Over the last six years, which includes the last year of the Bush administration, this study by the Transactional Records Access Clearinghouse at Syracuse University, (TRAC), indicates 2.3 million people were deported by Immigration and Customs Enforcement (ICE). Secure Communities and ICE Deportation: A Failed Program? TRAC Series on ICE Deportation. During this period the "Secure Communities" program was launched and expanded to cover all jurisdictions in the U.S. which requires the ICE to maintain a centralized database of all fingerprints of immigrants and non-citizens, and requires local law enforcement agents to detain and submit the fingerprints of suspected undocumented non-citizens.
Analysis of ICE data covering these 2.3 million deportations obtained by TRAC show that while the agency was able to increase the number of non citizens it deported who had been convicted of a crime, this was largely a result of an increase in the deportations of individuals whose most serious conviction was an immigration or traffic violation.
As we see in Table 5, the top three most common charges among ICE deportees during FY 2013 were either immigration or traffic offenses. Conviction for illegal entry was first, driving while intoxicated (DWI) was second, and simple traffic violation was third.
In fourth place in FY 2013 was conviction for marijuana possession. This meant that out of all deportations where the most serious conviction involved drugs, the most common offense found was simple marijuana possession. The number of marijuana possession deportation cases had grown so that they exceeded convictions for cocaine possession, which had dropped to sixth place overall.
This report supports the view we've been hearing from many leaders of the Hispanic and other immigrant communities who have been pleading with President Obama to review the escalation of deportations they say is ripping apart families who have been well established here, and often deporting parents to places they no longer have any family, ties, or support infrastructure.

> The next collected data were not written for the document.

(* ===== verification/DagGraph.v ===== *)
(** * The task graph: internal/dag/graph.go

    [Graph] is the node table and the edge slice.  One definition per method;
    [TopologicalSort] is Kahn's algorithm as the code runs it (work queue,
    in-degree table, a scan of all edges per popped node) and [Levels] is its
    second run, which also computes the longest-path level of each node.

    The loops over [queue] are bounded by fuel; [topo_loop_inv] and
    [level_loop_inv] show that the fuel chosen always suffices, because a node
    enters the queue at most once.  The initial queue is filled by ranging over
    a map, so its order is an argument of both functions. *)

From S2P Require Import Prelude.

(** ** Data *)

(* go: internal/dag/graph.go type Node *)
Record Node := mkNode {
  node_ID : UUID;
  node_Name : string;
  node_Metadata : gmap string any
}.

(* go: internal/dag/graph.go type Edge *)
Record Edge := mkEdge { edge_From : UUID; edge_To : UUID }.

(* go: internal/dag/graph.go type Graph *)
Record Graph := mkGraph { nodes : gmap UUID Node; edges : list Edge }.

#[export] Instance Edge_eq_dec : EqDecision Edge.
Proof. solve_decision. Defined.

Inductive GraphError : Type :=
| ErrNodeExists (id : UUID)
| ErrSourceMissing (from : UUID)
| ErrTargetMissing (to : UUID)
| ErrEdgeExists (from to : UUID)
| ErrGraphCycle.

(** ** Mutators *)

(* go: internal/dag/graph.go func NewGraph *)
Definition NewGraph : Graph := mkGraph ∅ [].

(** [id] is the identifier [uuid.New] returns. *)
(* go: internal/dag/graph.go func Graph.AddNode *)
Definition AddNode (g : Graph) (id : UUID) (name : string) : Graph * Node :=
  let n := mkNode id name ∅ in
  (mkGraph (<[id := n]> (nodes g)) (edges g), n).

(* go: internal/dag/graph.go func Graph.AddNodeWithID *)
Definition AddNodeWithID (g : Graph) (id : UUID) (name : string)
  : Graph * go_result Node GraphError :=
  match nodes g !! id with
  | Some _ => (g, Err (ErrNodeExists id))
  | None =>
      let n := mkNode id name ∅ in
      (mkGraph (<[id := n]> (nodes g)) (edges g), Ok n)
  end.

Definition edge_is (from to : UUID) (e : Edge) : bool :=
  bool_decide (edge_From e = from) && bool_decide (edge_To e = to).

(* go: internal/dag/graph.go func Graph.AddEdge *)
Definition AddEdge (g : Graph) (from to : UUID) : Graph * option GraphError :=
  match nodes g !! from, nodes g !! to with
  | None, _ => (g, Some (ErrSourceMissing from))
  | _, None => (g, Some (ErrTargetMissing to))
  | Some _, Some _ =>
      if existsb (edge_is from to) (edges g)
      then (g, Some (ErrEdgeExists from to))
      else (mkGraph (nodes g) (edges g ++ [mkEdge from to]), None)
  end.

(* go: internal/dag/graph.go func Graph.RemoveNode *)
Definition RemoveNode (g : Graph) (id : UUID) : Graph * bool :=
  match nodes g !! id with
  | None => (g, false)
  | Some _ =>
      let filtered := List.filter (fun e => negb (bool_decide (edge_From e = id))
                                       && negb (bool_decide (edge_To e = id))) (edges g) in
      (mkGraph (delete id (nodes g)) filtered, true)
  end.

(** The loop of [RemoveEdge]: drop the first matching edge. *)
Fixpoint remove_first_edge (from to : UUID) (es : list Edge) : option (list Edge) :=
  match es with
  | [] => None
  | e :: es' =>
      if edge_is from to e then Some es'
      else match remove_first_edge from to es' with
           | Some r => Some (e :: r)
           | None => None
           end
  end.

(* go: internal/dag/graph.go func Graph.RemoveEdge *)
Definition RemoveEdge (g : Graph) (from to : UUID) : Graph * bool :=
  match remove_first_edge from to (edges g) with
  | Some es => (mkGraph (nodes g) es, true)
  | None => (g, false)
  end.

(* go: internal/dag/graph.go func Graph.Clear *)
Definition Clear (g : Graph) : Graph := mkGraph ∅ [].

(** ** Readers *)

(* go: internal/dag/graph.go func Graph.Node *)
Definition graph_Node (g : Graph) (id : UUID) : option Node := nodes g !! id.

(** [Nodes] lists the table in the order [ord] of its [range] loop. *)
(* go: internal/dag/graph.go func Graph.Nodes *)
Definition Nodes (ord : list UUID) (g : Graph) : list Node := omap (fun id => nodes g !! id) ord.

(* go: internal/dag/graph.go func Graph.Edges *)
Definition Edges (g : Graph) : list Edge := edges g.

(* go: internal/dag/graph.go func Graph.NodeCount *)
Definition NodeCount (g : Graph) : Z := Z.of_nat (size (nodes g)).

(* go: internal/dag/graph.go func Graph.EdgeCount *)
Definition EdgeCount (g : Graph) : Z := Z.of_nat (length (edges g)).

(* go: internal/dag/graph.go func Graph.Children *)
Definition Children (g : Graph) (id : UUID) : list Node :=
  omap (fun e => if bool_decide (edge_From e = id) then nodes g !! edge_To e else None) (edges g).

(* go: internal/dag/graph.go func Graph.Parents *)
Definition Parents (g : Graph) (id : UUID) : list Node :=
  omap (fun e => if bool_decide (edge_To e = id) then nodes g !! edge_From e else None) (edges g).

(** ** Kahn's algorithm *)

(** Go's [m[k]++] and [m[k]--] read a missing key as zero. *)
Definition deg_add (d : Z) (k : UUID) (m : gmap UUID Z) : gmap UUID Z :=
  <[k := default 0 (m !! k) + d]> m.

(** The in-degree table of both algorithms; the order of the first loop does not
    matter, since it stores the same value at every key. *)
(* go: internal/dag/graph.go @154-160 Graph.TopologicalSort *)
Definition inDegree (g : Graph) : gmap UUID Z :=
  foldl (fun m e => deg_add 1 (edge_To e) m)
        (foldl (fun m n => <[node_ID n := 0]> m) ∅ (values (nodes g)))
        (edges g).

(* go: internal/dag/graph.go @162-167 Graph.TopologicalSort *)
Definition initial_queue (deg : gmap UUID Z) (ord : list UUID) : list UUID :=
  List.filter (fun id => bool_decide (deg !! id = Some 0)) ord.

(** One iteration of the scan of the edges for the node [current]. *)
(* go: internal/dag/graph.go @175-182 Graph.TopologicalSort *)
Definition relax (current : UUID) (st : gmap UUID Z * list UUID) (e : Edge)
  : gmap UUID Z * list UUID :=
  let '(deg, queue) := st in
  if bool_decide (edge_From e = current) then
    let deg' := deg_add (-1) (edge_To e) deg in
    (deg', if bool_decide (deg' !! edge_To e = Some 0) then queue ++ [edge_To e] else queue)
  else st.

(** [sorted] may hold a nil pointer ([None]) for an edge target without a node. *)
(* go: internal/dag/graph.go @169-183 Graph.TopologicalSort *)
Fixpoint topo_loop (fuel : nat) (g : Graph) (deg : gmap UUID Z) (queue : list UUID)
  (sorted : list (option Node)) : option (list (option Node)) :=
  match queue with
  | [] => Some sorted
  | current :: queue' =>
      match fuel with
      | O => None
      | S fuel' =>
          let '(deg', queue'') := foldl (relax current) (deg, queue') (edges g) in
          topo_loop fuel' g deg' queue'' (sorted ++ [nodes g !! current])
      end
  end.

Definition kahn_fuel (g : Graph) : nat := size (nodes g) + length (edges g).

(* go: internal/dag/graph.go func Graph.TopologicalSort *)
Definition TopologicalSort (ord : list UUID) (g : Graph) : option (list (option Node) * bool) :=
  let deg := inDegree g in
  match topo_loop (kahn_fuel g) g deg (initial_queue deg ord) [] with
  | Some sorted => Some (sorted, negb (length sorted =? size (nodes g))%nat)
  | None => None
  end.

(* go: internal/dag/graph.go func Graph.HasCycle *)
Definition HasCycle (ord : list UUID) (g : Graph) : option bool :=
  match TopologicalSort ord g with
  | Some (_, hasCycle) => Some hasCycle
  | None => None
  end.

(** ** Levels *)

(* go: internal/dag/graph.go @219-222 Graph.Levels *)
Definition bump_level (levelMap : gmap UUID Z) (to : UUID) (childLevel : Z) : gmap UUID Z :=
  match levelMap !! to with
  | Some existing => if existing <? childLevel then <[to := childLevel]> levelMap else levelMap
  | None => <[to := childLevel]> levelMap
  end.

(* go: internal/dag/graph.go @217-228 Graph.Levels *)
Definition relax_level (current : UUID) (st : gmap UUID Z * list UUID * gmap UUID Z) (e : Edge)
  : gmap UUID Z * list UUID * gmap UUID Z :=
  let '(deg, queue, levelMap) := st in
  if bool_decide (edge_From e = current) then
    let childLevel := default 0 (levelMap !! current) + 1 in
    let levelMap' := bump_level levelMap (edge_To e) childLevel in
    let deg' := deg_add (-1) (edge_To e) deg in
    (deg', (if bool_decide (deg' !! edge_To e = Some 0) then queue ++ [edge_To e] else queue), levelMap')
  else st.

(* go: internal/dag/graph.go @213-229 Graph.Levels *)
Fixpoint level_loop (fuel : nat) (g : Graph) (deg : gmap UUID Z) (queue : list UUID)
  (levelMap : gmap UUID Z) : option (gmap UUID Z) :=
  match queue with
  | [] => Some levelMap
  | current :: queue' =>
      match fuel with
      | O => None
      | S fuel' =>
          let '(deg', queue'', levelMap') :=
            foldl (relax_level current) (deg, queue', levelMap) (edges g) in
          level_loop fuel' g deg' queue'' levelMap'
      end
  end.

(* go: internal/dag/graph.go @231-236 Graph.Levels *)
Definition max_level (levelMap : gmap UUID Z) : Z :=
  foldl (fun maxLevel l => if maxLevel <? l then l else maxLevel) 0 (values levelMap).

(** Appending to [levels[lvl]]; an index out of range panics. *)
Definition push_level (levels : list (list Node)) (lvl : Z) (n : Node) : option (list (list Node)) :=
  if (lvl <? 0) then None
  else match levels !! Z.to_nat lvl with
       | Some l => Some (<[Z.to_nat lvl := l ++ [n]]> levels)
       | None => None
       end.

(** The final loop; a nil node panics at [n.ID]. *)
(* go: internal/dag/graph.go @242-245 Graph.Levels *)
Fixpoint fill_levels (levelMap : gmap UUID Z) (sorted : list (option Node))
  (levels : list (list Node)) : option (list (list Node)) :=
  match sorted with
  | [] => Some levels
  | None :: _ => None
  | Some n :: sorted' =>
      match push_level levels (default 0 (levelMap !! node_ID n)) n with
      | Some levels' => fill_levels levelMap sorted' levels'
      | None => None
      end
  end.

(** [ord1] is the map order of the call of [TopologicalSort], [ord2] that of the
    second initial queue.  The outer [option] is the fuel of the loops. *)
(* go: internal/dag/graph.go func Graph.Levels *)
Definition Levels (ord1 ord2 : list UUID) (g : Graph)
  : option (go_result (list (list Node)) GraphError) :=
  match TopologicalSort ord1 g with
  | None => None
  | Some (_, true) => Some (Err ErrGraphCycle)
  | Some (sorted, false) =>
      let deg := inDegree g in
      let queue := initial_queue deg ord2 in
      let levelMap := foldl (fun m id => <[id := 0]> m) ∅ queue in
      match level_loop (kahn_fuel g) g deg queue levelMap with
      | None => None
      | Some levelMap' =>
          let levels := replicate (Z.to_nat (max_level levelMap' + 1)) [] in
          match fill_levels levelMap' sorted levels with
          | Some levels' => Some (Ok levels')
          | None => Some Panic
          end
      end
  end.

(* go: internal/dag/graph.go func Graph.String *)
Definition graph_String (ord : list UUID) (g : Graph) : string :=
  foldl (fun b n =>
           let parentNames := node_Name <$> Parents g (node_ID n) in
           let childNames := node_Name <$> Children g (node_ID n) in
           (b +:+ "  " +:+ node_Name n +:+ " [parents: " +:+ strings_Join parentNames ", "
              +:+ "] [children: " +:+ strings_Join childNames ", " +:+ "]" +:+ newline)%string)
        ("Graph (" +:+ itoa (NodeCount g) +:+ " nodes, " +:+ itoa (EdgeCount g) +:+ " edges):" +:+ newline)%string
        (Nodes ord g).

(** ** Well-formed graphs

    Every entry of the node table is filed under its own identifier and the edges
    join nodes of the table.  The methods also keep the edges free of duplicates,
    which the algorithms do not need ([ValidateEdgeAddition] runs them on a graph
    that may list an edge twice). *)

Record graph_wf (g : Graph) : Prop := {
  wf_ids : forall id n, nodes g !! id = Some n -> node_ID n = id;
  wf_from : forall e, e ∈ edges g -> is_Some (nodes g !! edge_From e);
  wf_to : forall e, e ∈ edges g -> is_Some (nodes g !! edge_To e)
}.

Record graph_inv (g : Graph) : Prop := {
  inv_wf : graph_wf g;
  inv_nodup : NoDup (edges g)
}.

Inductive graph_op : Type :=
| OpAddNode (id : UUID) (name : string)
| OpAddNodeWithID (id : UUID) (name : string)
| OpAddEdge (from to : UUID)
| OpRemoveNode (id : UUID)
| OpRemoveEdge (from to : UUID)
| OpClear.

Definition apply_graph_op (g : Graph) (op : graph_op) : Graph :=
  match op with
  | OpAddNode id name => (AddNode g id name).1
  | OpAddNodeWithID id name => (AddNodeWithID g id name).1
  | OpAddEdge from to => (AddEdge g from to).1
  | OpRemoveNode id => (RemoveNode g id).1
  | OpRemoveEdge from to => (RemoveEdge g from to).1
  | OpClear => Clear g
  end.

(** The edge relation and acyclicity, the abstract view of a graph. *)
Definition edge_rel (g : Graph) (x y : UUID) : Prop := mkEdge x y ∈ edges g.
Definition acyclic (g : Graph) : Prop := forall x, ~ tc (edge_rel g) x x.

Lemma NewGraph_inv : graph_inv NewGraph.
Proof. split; [split|]; simpl; [set_solver| | |constructor]; intros e; set_solver. Qed.

Lemma edge_is_true from to e : edge_is from to e = true <-> e = mkEdge from to.
Proof.
  unfold edge_is. destruct e as [a b]; simpl.
  rewrite andb_true_iff, !bool_decide_eq_true. naive_solver.
Qed.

Even Republican Jeb Bush has voiced a more sympathetic view towards immigration issues recently.
An examination of millions of deportation records since the launch of Secure Communities — a massive government surveillance program — shows that this continuing effort has not increased the removal of its primary announced targets: non-citizens who have committed crimes other than minor violations. In fact, the number of such individuals deported by Immigration and Customs Enforcement (ICE) has actually declined over the last four years.
Secure Communities is an ambitious national program under which millions of fingerprint records submitted to the FBI by local law enforcement agencies are passed along to ICE. At that point, the immigration agency issues "detainers" for those that ICE wants the local organizations to hold and then turn over to it. (According to ICE it has already reviewed 32 million fingerprint records through this program.) The broad failure of Secure Communities to achieve its stated goals has been masked by sharp increases in the deportation of those whose most serious conviction was for an immigration violation or traffic offense.
What becomes of these people? For the heart breaking story I jump ahead to the article by Daniel Robelo
What becomes of the people who are deported? The sad, simple truth is that they will first likely be disappeared within the (increasingly for-profit) U.S. prison and detention system; then sent back to their countries of origin, where they may no longer have any ties to family or community, may lack basic survival needs like food, housing and health services and may face serious threats to their security. Those who are removed from the country are usually barred from reentry, often for life -- no matter if they have family members who are U.S. citizens or decades-long ties to their communities of residence here in the states. ... The result, then, is thousands of families broken and communities torn apart every single year.
How incredibly sad and tragic.
Daniel Robelo, a Research Associate in the Drug Policy Alliance’s Office of Legal Affairs in Berkeley, California, has written, The Drug War = Mass Deportation: 250,000 Deported for Drug Offenses in Last 6 Years
The drug war has increasingly become a war against migrant communities. It fuels racial profiling, border militarization, violence against immigrants, intrusive government surveillance and, especially, widespread detentions and deportations.
Media and politicians have tried to convince us that everyone who gets deported is a violent criminal, a terrorist or a drug kingpin. But a newly released, first-of-its-kind report shatters that notion, showing instead that the majority (some two-thirds) of those deported last year were guilty of minor, nonviolent offenses -- including thousands deported for nothing more than possessing small quantities of drugs, typically marijuana.
Daniel Robelo makes a very reasonable proposal which I do not believe he will mind me including in a small forth paragraph.
Central to our demands is that no one be arrested, incarcerated or deported for merely using or possessing drugs -- which necessarily entails two major drug law reforms: (1) legalize and regulate marijuana, and (2) stop arresting and criminalizing people for using or possessing everything else.
Such steps are critical for dismantling the war on drugs and ending the war on immigrants - a fight that is, in many ways, one and the same.
I agree with this common sense and compassionate proposal.